The open keelboat was developed by the famous American designer Nathanael Greene Herreshoff in 1898 for regatta sailing according to the ideas of the time. The gaff rig was considered favourable for various reasons. The centreboard is due to the home area, the shallow coastal area of Buzzard's Bay on the American east coast in the south-east of the state of Massachusetts. The boat was the second in a series of one-designs by Herreshoff, which were very common in the region. Today, only a few historical examples still exist. The complete plans are at the Massachusetts Institute of Technology (MIT), simple drawings are available at Mystic Sea Port ( www.mysticseaport.com ).

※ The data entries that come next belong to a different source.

(* ===== verification/EnvChange.v ===== *)
(** * Exported changes before a command (envchange.go)

    Whether a statement list changes an exported variable that a later command
    would see: the collection walk, the declaration and arithmetic cases, and
    the comparison of source offsets with loops taken into account. *)
From S2P Require Import Prelude GoStrings ShellAst Rules.

(** ** Model *)

Definition declBuiltins : list gostr := ["export"; "declare"; "typeset"; "local"; "readonly"].

(** The loop of [declChangesEnv] over the arguments, with its two flags. *)
Fixpoint decl_loop (inEnv : gostr -> bool) (variant : gostr) (args : list AssignT)
    (exporting hasOperand : bool) : bool :=
  match args with
  | [] => if negb hasOperand then false
          else bool_decide (variant = "export") || exporting
  | a :: args =>
      match a_Name a with
      | Some name =>
          if inEnv name then true else decl_loop inEnv variant args exporting true
      | None =>
          match a_Value a with
          | Some w =>
              if negb (a_Naked a) then decl_loop inEnv variant args exporting hasOperand
              else
                let lit := word_Lit w in
                if bool_decide (lit = []) then decl_loop inEnv variant args true true
                else if has_prefix "-" lit || has_prefix "+" lit then
                  decl_loop inEnv variant args (mem_byte "x"%char lit || exporting) hasOperand
                else decl_loop inEnv variant args exporting true
          | None => decl_loop inEnv variant args exporting hasOperand
          end
      end
  end.

Definition declChangesEnv (inEnv : gostr -> bool) (variant : option gostr) (args : list AssignT)
    : bool := decl_loop inEnv (default [] variant) args false false.

Fixpoint skip_dash_words (args : list WordParts) : bool :=
  match args with
  | [] => false
  | w :: args =>
      if has_prefix "-" (word_Lit w) then skip_dash_words args
      else in_table declBuiltins (word_Lit w)
  end.

Definition callDeclaresVariable (args : list WordParts) : bool :=
  match args with
  | w :: ((_ :: _) as rest) =>
      if in_table ["builtin"; "command"] (word_Lit w) then skip_dash_words rest else false
  | _ => false
  end.

Definition arithAssignOp (op : BinAritOperator) : bool :=
  match op with
  | Assgn | AddAssgn | SubAssgn | MulAssgn | QuoAssgn | RemAssgn | AndAssgn | OrAssgn
  | XorAssgn | ShlAssgn | ShrAssgn | AndBoolAssgn | OrBoolAssgn | XorBoolAssgn | PowAssgn => true
  | OtherBinArit => false
  end.

Definition arithNameChanges (inEnv : gostr -> bool) (x : Node) : bool :=
  match x with
  | Word parts =>
      let name := word_Lit parts in
      if bool_decide (name = []) then true
      else inEnv (match index_byte "["%char name with Some i => take i name | None => name end)
  | _ => true
  end.

(** What one visited node adds to the three lists of the walk. *)
Record env_facts := EnvFacts {
  ef_loops : list (nat * nat);
  ef_changes : list nat;
  ef_commandEnds : list nat;
}.

Definition no_env_facts : env_facts := EnvFacts [] [] [].

Definition add_facts (f g : env_facts) : env_facts :=
  EnvFacts (ef_loops f ++ ef_loops g) (ef_changes f ++ ef_changes g)
    (ef_commandEnds f ++ ef_commandEnds g).

Definition change_if (b : bool) (pos : nat) : list nat := if b then [pos] else [].

Definition assign_in_env (inEnv : gostr -> bool) (a : AssignT) : bool :=
  match a_Name a with Some name => inEnv name | None => false end.

Definition node_facts (inEnv : gostr -> bool) (n : Node) : env_facts :=
  match n with
  | ForClause pos end_ iter _ =>
      EnvFacts [(pos, end_)]
        (change_if (match iter with Some name => inEnv name | None => false end) pos) []
  | WhileClause pos end_ _ => EnvFacts [(pos, end_)] [] []
  | CallExpr pos end_ assigns args =>
      if negb (bool_decide (length args = 0)) then
        EnvFacts [] (change_if (callDeclaresVariable args) pos) [end_]
      else EnvFacts [] (flat_map (fun a => change_if (assign_in_env inEnv a) pos) assigns) []
  | DeclClause pos variant args =>
      EnvFacts [] (change_if (declChangesEnv inEnv variant args) pos) []
  | BinaryArithm pos op x _ =>
      EnvFacts [] (change_if (arithAssignOp op && arithNameChanges inEnv x) pos) []
  | UnaryArithm pos op x =>
      EnvFacts [] (change_if (match op with Inc | Dec => arithNameChanges inEnv x
                                         | OtherUnArit => false end) pos) []
  | ParamExp pos p _ =>
      EnvFacts [] (change_if (match Exp p, Param p with
                              | Some (AssignUnset | AssignUnsetOrNull), Some name => inEnv name
                              | _, _ => false
                              end) pos) []
  | _ => no_env_facts
  end.

Definition collect (inEnv : gostr -> bool) (nodes : list Node) : env_facts :=
  fold_left (fun f n => add_facts f (node_facts inEnv n)) nodes no_env_facts.

(** Where a change at offset [at_] takes effect: the start of the outermost
    loop around it. *)
Definition effective_from (loops : list (nat * nat)) (at_ : nat) : nat :=
  fold_left (fun effective l =>
    if (l.1 <=? at_) && (at_ <? l.2) && (l.1 <? effective) then l.1 else effective) loops at_.

Definition exportedChangeBeforeCommand (stmts : list Node) (env : environ) : bool :=
  let inEnv name := bool_decide (is_Some (env !! name)) in
  let f := collect inEnv (flat_map walk_all stmts) in
  existsb (fun at_ => existsb (fun end_ => effective_from (ef_loops f) at_ <? end_)
                        (ef_commandEnds f)) (ef_changes f).

(** ** What the check promises *)

Section spec.
  Context (env : environ).

(** The variables an exporting construct may touch. *)
Definition held (name : gostr) : Prop := is_Some (env !! name).

(** [changes n pos]: the node changes the environment of later commands. *)
Inductive changes : Node -> nat -> Prop :=
| changes_for pos e name rest : held name -> changes (ForClause pos e (Some name) rest) pos
| changes_assign pos e assigns a name :
    a ∈ assigns -> a_Name a = Some name -> held name ->
    changes (CallExpr pos e assigns []) pos
| changes_builtin pos e assigns args :
    callDeclaresVariable args = true -> changes (CallExpr pos e assigns args) pos
| changes_decl pos variant args :
    declChangesEnv (fun name => bool_decide (held name)) variant args = true ->
    changes (DeclClause pos variant args) pos
| changes_arith pos op x y :
    arithAssignOp op = true ->
    arithNameChanges (fun name => bool_decide (held name)) x = true ->
    changes (BinaryArithm pos op x y) pos
| changes_incdec pos op x :
    op <> OtherUnArit ->
    arithNameChanges (fun name => bool_decide (held name)) x = true ->
    changes (UnaryArithm pos op x) pos
| changes_default pos p rest op name :
    Exp p = Some op -> op <> OtherExp -> Param p = Some name -> held name ->
    changes (ParamExp pos p rest) pos.

(** [command_ends n e]: a command whose words end at offset [e]. *)
Inductive command_ends : Node -> nat -> Prop :=
| ends_call pos e assigns w args : command_ends (CallExpr pos e assigns (w :: args)) e.

Inductive loop_span : Node -> nat -> nat -> Prop :=
| span_for pos e iter rest : loop_span (ForClause pos e iter rest) pos e
| span_while pos e rest : loop_span (WhileClause pos e rest) pos e.
End spec.

(** ** Lemmas *)

Lemma collect_app inEnv nodes f :
  fold_left (fun f n => add_facts f (node_facts inEnv n)) nodes f
  = EnvFacts (ef_loops f ++ flat_map (fun n => ef_loops (node_facts inEnv n)) nodes)
      (ef_changes f ++ flat_map (fun n => ef_changes (node_facts inEnv n)) nodes)
      (ef_commandEnds f ++ flat_map (fun n => ef_commandEnds (node_facts inEnv n)) nodes).
Proof.
  revert f. induction nodes as [|n nodes IH]; intros f; cbn [fold_left flat_map].
  - rewrite !app_nil_r. by destruct f.
  - rewrite IH. unfold add_facts. cbn. by rewrite !app_assoc.
Qed.

Lemma elem_of_change_if b pos x : x ∈ change_if b pos <-> b = true /\ x = pos.
Proof. destruct b; cbn; [rewrite list_elem_of_singleton|rewrite elem_of_nil]; naive_solver. Qed.

Lemma node_changes env n pos :
  pos ∈ ef_changes (node_facts (fun name => bool_decide (is_Some (env !! name))) n)
  <-> changes env n pos.
Proof.
  set (inEnv := fun name => _). unfold node_facts.
  split.
  - destruct n; cbn [ef_changes no_env_facts]; try by intros ?%elem_of_nil.
    + case_bool_decide as Hl; cbn [negb ef_changes].
      * intros (a & Ha & [Hin ->]%elem_of_change_if)%elem_of_flat_map.
        unfold assign_in_env in Hin. destruct (a_Name a) as [name|] eqn:En; [|done].
        apply bool_decide_eq_true in Hin. destruct Args; [|done]. by eapply changes_assign.
      * intros [H ->]%elem_of_change_if. by apply changes_builtin.
    + intros [H ->]%elem_of_change_if. by apply changes_decl.
    + intros [H ->]%elem_of_change_if.
      destruct (Exp p) as [[]|] eqn:Ee, (Param p) eqn:Ep; try done;
        apply bool_decide_eq_true in H; by eapply changes_default.
    + intros [H ->]%elem_of_change_if. destruct WordIterName; [|done].
      apply bool_decide_eq_true in H. by apply changes_for.
    + intros [[H1 H2]%andb_true_iff ->]%elem_of_change_if. by apply changes_arith.
    + intros [H ->]%elem_of_change_if. destruct Op; try done; by apply changes_incdec.
  - destruct 1 as [? ? ? ? Hh|? ? assigns a name Ha Hn Hh|? ? ? args Hc|? ? ? Hd|? ? ? ? H1 H2
      |? op ? H1 H2|? ? ? op name He Ho Hp Hh]; cbn [ef_changes].
    + apply elem_of_change_if. split; [by apply bool_decide_eq_true|done].
    + rewrite bool_decide_eq_true_2 by done. cbn [negb ef_changes].
      apply elem_of_flat_map. exists a. split; [done|]. apply elem_of_change_if.
      unfold assign_in_env. rewrite Hn. split; [by apply bool_decide_eq_true|done].
    + destruct args as [|w args]; [done|]. rewrite bool_decide_eq_false_2 by done.
      by apply elem_of_change_if.
    + by apply elem_of_change_if.
    + apply elem_of_change_if. split; [|done]. apply andb_true_iff. by split.
    + apply elem_of_change_if. by destruct op.
    + rewrite He, Hp. apply elem_of_change_if.
      destruct op; [..|done]; (split; [by apply bool_decide_eq_true|done]).
Qed.

Lemma node_ends inEnv n e : e ∈ ef_commandEnds (node_facts inEnv n) <-> command_ends n e.
Proof.
  split.
  - destruct n; cbn; try by intros ?%elem_of_nil.
    case_bool_decide; cbn; [by intros ?%elem_of_nil|].
    intros ->%list_elem_of_singleton. destruct Args; [done|constructor].
  - destruct 1. cbn. by apply list_elem_of_singleton.
Qed.

Lemma node_loops inEnv n s e : (s, e) ∈ ef_loops (node_facts inEnv n) <-> loop_span n s e.
Proof.
  split.
  - destruct n; cbn; try (by intros ?%elem_of_nil);
      try (intros H%list_elem_of_singleton; simplify_eq; constructor).
    case_bool_decide; cbn; by intros ?%elem_of_nil.
  - destruct 1; cbn; by apply list_elem_of_singleton.
Qed.

(** The effective offset lies below a bound exactly when the change or the
    start of a loop around it does. *)
Lemma effective_from_lt loops at_ bound :
  effective_from loops at_ < bound <->
  at_ < bound \/ exists s e, (s, e) ∈ loops /\ s <= at_ < e /\ s < bound.
Proof.
  unfold effective_from.
  assert (forall eff, eff <= at_ ->
    fold_left (fun effective l => if (l.1 <=? at_) && (at_ <? l.2) && (l.1 <? effective)
                                  then l.1 else effective) loops eff < bound
    <-> eff < bound \/ exists s e, (s, e) ∈ loops /\ s <= at_ < e /\ s < bound) as H;
    [|by apply H].
  induction loops as [|[s e] loops IH]; intros eff Heff; cbn [fold_left fst snd].
  { split; [by left|]. intros [?|(? & ? & ?%elem_of_nil & _)]; done. }
  setoid_rewrite elem_of_cons.
  destruct ((s <=? at_) && (at_ <? e) && (s <? eff)) eqn:E.
  - rewrite !andb_true_iff, Nat.leb_le, !Nat.ltb_lt in E. rewrite IH by lia. split.
    + intros [?|(s' & e' & ? & ?)]; right; [exists s, e|exists s', e']; auto with lia.
    + intros [?|(s' & e' & [?|?] & ?)]; simplify_eq; [left; lia..|right; by exists s', e'].
  - rewrite !andb_false_iff, Nat.leb_gt, !Nat.ltb_ge in E. rewrite IH by lia. split.
    + intros [?|(s' & e' & ? & ?)]; [by left|right; exists s', e'; auto].
    + intros [?|(s' & e' & [?|?] & ?)]; simplify_eq; [by left|left; lia|right; by exists s', e'].
Qed.

Lemma elem_of_visited stmts n :
  n ∈ flat_map walk_all stmts <-> exists stmt, stmt ∈ stmts /\ visits (fun _ => true) stmt n.
Proof. rewrite elem_of_flat_map. by setoid_rewrite elem_of_walk. Qed.

(** ** Properties *)

(** C32: A statement list is refused for an exported change exactly when some
    construct in it changes the environment of later commands (an exporting
    declaration, or an assignment, loop variable, arithmetic assignment or
    default expansion that targets a name the environment holds) and some
    command ends after that construct begins, or after the start of a loop
    that contains it. *)
Theorem exportedChange_correct (stmts : list Node) (env : environ) :
  exportedChangeBeforeCommand stmts env = true <->
  exists s1 n1 pos s2 n2 end_,
    s1 ∈ stmts /\ visits (fun _ => true) s1 n1 /\ changes env n1 pos
    /\ s2 ∈ stmts /\ visits (fun _ => true) s2 n2 /\ command_ends n2 end_
    /\ (pos < end_ \/
        exists s3 n3 start stop, s3 ∈ stmts /\ visits (fun _ => true) s3 n3
          /\ loop_span n3 start stop /\ start <= pos < stop /\ start < end_).
Proof.
  unfold exportedChangeBeforeCommand, collect. cbv zeta. rewrite collect_app. cbn [app ef_loops
    ef_changes ef_commandEnds no_env_facts].
  rewrite existsb_exists. setoid_rewrite existsb_exists. setoid_rewrite Nat.ltb_lt.
  setoid_rewrite effective_from_lt. setoid_rewrite <- list_elem_of_In.
  setoid_rewrite elem_of_flat_map. setoid_rewrite elem_of_visited.
  setoid_rewrite node_changes. setoid_rewrite node_ends. setoid_rewrite node_loops.
  split.
  - intros (pos & (n1 & (s1 & Hs1 & Hv1) & Hc) & end_ & (n2 & (s2 & Hs2 & Hv2) & He) & Hlt).
    exists s1, n1, pos, s2, n2, end_. split_and!; try done.
    destruct Hlt as [?|(s & e & (n3 & (s3 & ? & ?) & ?) & ? & ?)]; [by left|].
    right. by exists s3, n3, s, e.
  - intros (s1 & n1 & pos & s2 & n2 & end_ & Hs1 & Hv1 & Hc & Hs2 & Hv2 & He & Hlt).
    exists pos. split; [by eauto|]. exists end_. split; [by eauto|].
    destruct Hlt as [?|(s3 & n3 & s & e & ? & ? & ? & ? & ?)]; [by left|]. right. exists s, e.
    split; [by eauto|done].
Qed.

Technical details of the Buzzard's Bay 15

  • Design engineer:Nathanael Greene Herreshoff
  • Year of construction:1898
  • Building yard:Franz Köhn/Schwerin
  • Year of construction:2013-2020
  • Total length:7,50 m
  • Waterline length:4,60 m
  • Width:2,10 m
  • Depth:0,7-1,50 m
  • Sail area on the wind: 30,7 m²
  • Hull material:Mahogany on oak

The designer

Nathanael Greene Herreshoff
Photo: Privat

Nathanael Greene Herreshoff, known as the "Magician of Bristol" or simply "Captain Nat", dominated international yachting at the turn of the century. His designs usually won the America's Cup when they competed, and many pioneering inventions in yacht building first appeared on his designs. The shipyard conglomerate Herreshoff Manufacturing Company, founded together with brother John Brown Herreshoff, employed more than 300 people at its peak and was able to manufacture everything that belonged on a ship itself. The company was also pioneering in other respects. Extremely lightweight constructions, unusual materials and unimaginably short construction times made it a legendary forge for the extraordinary even during the owners' lifetime. NGH" also enjoyed an excellent reputation as a sailor, and he followed the regattas in his home waters off Newport from aboard his own steam yacht well into old age. Today, the estate of the great designer is in the Herreshoff Museum to admire.

This article first appeared in YACHT issue 21/2020 and has been revised for this online version.